> **Material supplied**:
(* ===== verification/Types.v ===== *)
(** * System-call data types ([syscall/types.rs])

    The [repr(C)] structures that cross the user boundary, with the bytes
    they occupy: [words] lays out a structure made of 64-bit words, and the
    [_bytes]/[_of] functions are the copy out and the copy in of each. *)

From S2P Require Import Prelude Mem Update.

Definition TCGETS : Z := 0x5401.
Definition TIOCGWINSZ : Z := 0x5413.

Record Stat := mkStat {
  st_dev : Z; st_ino : Z; st_mode : Z; st_nlink : Z; st_uid : Z; st_gid : Z; st_rdev : Z;
  st_size : Z; st_blksize : Z; st_blocks : Z; st_atime : Z; st_mtime : Z; st_ctime : Z;
}.

Record WinSize := mkWinSize { ws_row : Z; ws_col : Z; ws_xpixel : Z; ws_ypixel : Z }.

Record Termios := mkTermios {
  c_iflag : Z; c_oflag : Z; c_cflag : Z; c_lflag : Z; c_line : Z; c_cc : list Z;
  c_ispeed : Z; c_ospeed : Z;
}.

Record Iovec := mkIovec { iov_base : Z; iov_len : Z }.

Record SigSet := mkSigSet { sig_bits : list Z }.

Definition SigSet_empty : SigSet := mkSigSet (replicate 16 0).

Record SigAction := mkSigAction { sa_handler : Z; sa_flags : Z; sa_restorer : Z; sa_mask : SigSet }.

Definition SigAction_empty : SigAction := mkSigAction 0 0 0 SigSet_empty.

Record StackT := mkStackT { ss_sp : Z; ss_flags : Z; ss_size : Z }.

Definition StackT_disabled : StackT := mkStackT 0 2 0.

Record TimeSpec := mkTimeSpec { tv_sec : Z; tv_nsec : Z }.

Record SysInfo := mkSysInfo {
  si_uptime : Z; si_loads : list Z; si_totalram : Z; si_freeram : Z; si_sharedram : Z;
  si_bufferram : Z; si_totalswap : Z; si_freeswap : Z; si_procs : Z; si_totalhigh : Z;
  si_freehigh : Z; si_mem_unit : Z;
}.

Record SyscallFrame := mkFrame {
  f_rbp : Z; f_r15 : Z; f_r14 : Z; f_r13 : Z; f_r12 : Z; f_r9 : Z; f_r8 : Z; f_rsi : Z;
  f_rdi : Z; f_rdx : Z; f_rbx : Z; f_rax : Z; f_rcx : Z; f_r11 : Z; f_r10 : Z;
}.

#[export] Instance eta_frame : Eta SyscallFrame := fun f =>
  mkFrame (f_rbp f) (f_r15 f) (f_r14 f) (f_r13 f) (f_r12 f) (f_r9 f) (f_r8 f) (f_rsi f)
          (f_rdi f) (f_rdx f) (f_rbx f) (f_rax f) (f_rcx f) (f_r11 f) (f_r10 f).

(** ** Layout *)

(** A signed value as the unsigned value of its bits. *)
Definition i64_bits (z : Z) : Z := wrap64 z.

Definition words (ws : list Z) : list Z := mjoin (to_le 8 <$> ws).

(** The words read back; a word is a 64-bit value whatever is in memory. *)
Fixpoint unwords (n : nat) (bs : list Z) : list Z :=
  match n with
  | O => []
  | S n => wrap64 (of_le (take 8 bs)) :: unwords n (drop 8 bs)
  end.

Definition Stat_bytes (s : Stat) : list Z :=
  words [st_dev s; st_ino s] ++ to_le 4 (st_mode s) ++ to_le 4 (st_nlink s) ++ to_le 4 (st_uid s) ++
  to_le 4 (st_gid s) ++
  words [st_rdev s; i64_bits (st_size s); i64_bits (st_blksize s); i64_bits (st_blocks s);
         i64_bits (st_atime s); i64_bits (st_mtime s); i64_bits (st_ctime s)].

Definition WinSize_bytes (w : WinSize) : list Z :=
  to_le 2 (ws_row w) ++ to_le 2 (ws_col w) ++ to_le 2 (ws_xpixel w) ++ to_le 2 (ws_ypixel w).

Definition Iovec_of (bs : list Z) : Iovec :=
  match unwords 2 bs with [b; l] => mkIovec b l | _ => mkIovec 0 0 end.

Definition SigSet_bytes (s : SigSet) : list Z := words (sig_bits s).
Definition SigSet_of (bs : list Z) : SigSet := mkSigSet (unwords 16 bs).

Definition SigAction_bytes (a : SigAction) : list Z :=
  words [sa_handler a; sa_flags a; sa_restorer a] ++ SigSet_bytes (sa_mask a).
Definition SigAction_of (bs : list Z) : SigAction :=
  match unwords 3 bs with
  | [h; f; r] => mkSigAction h f r (SigSet_of (drop 24 bs))
  | _ => SigAction_empty
  end.

(** [ss_flags] is followed by four bytes of padding. *)
Definition StackT_bytes (s : StackT) : list Z :=
  to_le 8 (ss_sp s) ++ to_le 4 (wrap32 (ss_flags s)) ++ replicate 4 0 ++ to_le 8 (ss_size s).
Definition StackT_of (bs : list Z) : StackT :=
  mkStackT (of_le (take 8 bs)) (as_i32 (of_le (take 4 (drop 8 bs)))) (of_le (take 8 (drop 16 bs))).

Definition TimeSpec_bytes (t : TimeSpec) : list Z := words [i64_bits (tv_sec t); i64_bits (tv_nsec t)].
Definition TimeSpec_of (bs : list Z) : TimeSpec :=
  match unwords 2 bs with [s; n] => mkTimeSpec (as_i64 s) (as_i64 n) | _ => mkTimeSpec 0 0 end.

Definition frame_words (f : SyscallFrame) : list Z :=
  [f_rbp f; f_r15 f; f_r14 f; f_r13 f; f_r12 f; f_r9 f; f_r8 f; f_rsi f; f_rdi f; f_rdx f; f_rbx f;
   f_rax f; f_rcx f; f_r11 f; f_r10 f].
Definition frame_of_words (ws : list Z) : SyscallFrame :=
  match ws with
  | [a; b; c; d; e; f; g; h; i; j; k; l; m; n; o] => mkFrame a b c d e f g h i j k l m n o
  | _ => mkFrame 0 0 0 0 0 0 0 0 0 0 0 0 0 0 0
  end.
Definition SyscallFrame_bytes (f : SyscallFrame) : list Z := words (frame_words f).
Definition SyscallFrame_of (bs : list Z) : SyscallFrame := frame_of_words (unwords 15 bs).
Definition SyscallFrame_size : Z := 120.

(** ** Round trips *)

Lemma words_cons w ws : words (w :: ws) = to_le 8 w ++ words ws.
Proof. done. Qed.

Lemma length_words ws : length (words ws) = (8 * length ws)%nat.
Proof. induction ws as [|w ws IH]; [done|]. rewrite words_cons, length_app, length_to_le, IH. simpl. lia. Qed.

Lemma words_bytes ws : Forall is_u8 (words ws).
Proof.
  induction ws as [|w ws IH]; [constructor|]. rewrite words_cons.
  apply list.Forall_app. split; [apply to_le_bytes|done].
Qed.

Lemma unwords_words ws bs : Forall is_u64 ws -> unwords (length ws) (words ws ++ bs) = ws.
Proof.
  induction 1 as [|w ws Hw _ IH]; [done|]. rewrite words_cons. cbn [length unwords].
  rewrite <- (app_assoc (to_le 8 w)).
  rewrite take_app_length' by (by rewrite length_to_le). rewrite drop_app_length' by (by rewrite length_to_le).
  rewrite IH, of_to_le by exact Hw. by rewrite wrap64_small.
Qed.

Lemma unwords_words_nil ws : Forall is_u64 ws -> unwords (length ws) (words ws) = ws.
Proof. intros H. rewrite <- (app_nil_r (words ws)). by apply unwords_words. Qed.

Definition sigset_ok (s : SigSet) : Prop := length (sig_bits s) = 16%nat /\ Forall is_u64 (sig_bits s).

Lemma SigSet_roundtrip s : sigset_ok s -> SigSet_of (SigSet_bytes s) = s.
Proof.
  destruct s as [ws]. intros [Hl Hw]. unfold SigSet_of, SigSet_bytes. cbn [sig_bits] in *.
  rewrite <- Hl. by rewrite unwords_words_nil.
Qed.

Definition frame_ok (f : SyscallFrame) : Prop := Forall is_u64 (frame_words f).

Lemma length_frame_bytes f : length (SyscallFrame_bytes f) = 120%nat.
Proof. done. Qed.

Lemma SyscallFrame_roundtrip f : frame_ok f -> SyscallFrame_of (SyscallFrame_bytes f) = f.
Proof.
  intros H. unfold SyscallFrame_of, SyscallFrame_bytes.
  change 15%nat with (length (frame_words f)). rewrite unwords_words_nil by done. by destruct f.
Qed.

> **What to do**: Filter these records, keeping every line where the word "mkSigSet" occurs.

> **Written response**:
Record SigSet := mkSigSet { sig_bits : list Z }.
Definition SigSet_empty : SigSet := mkSigSet (replicate 16 0).
Definition SigSet_of (bs : list Z) : SigSet := mkSigSet (unwords 16 bs).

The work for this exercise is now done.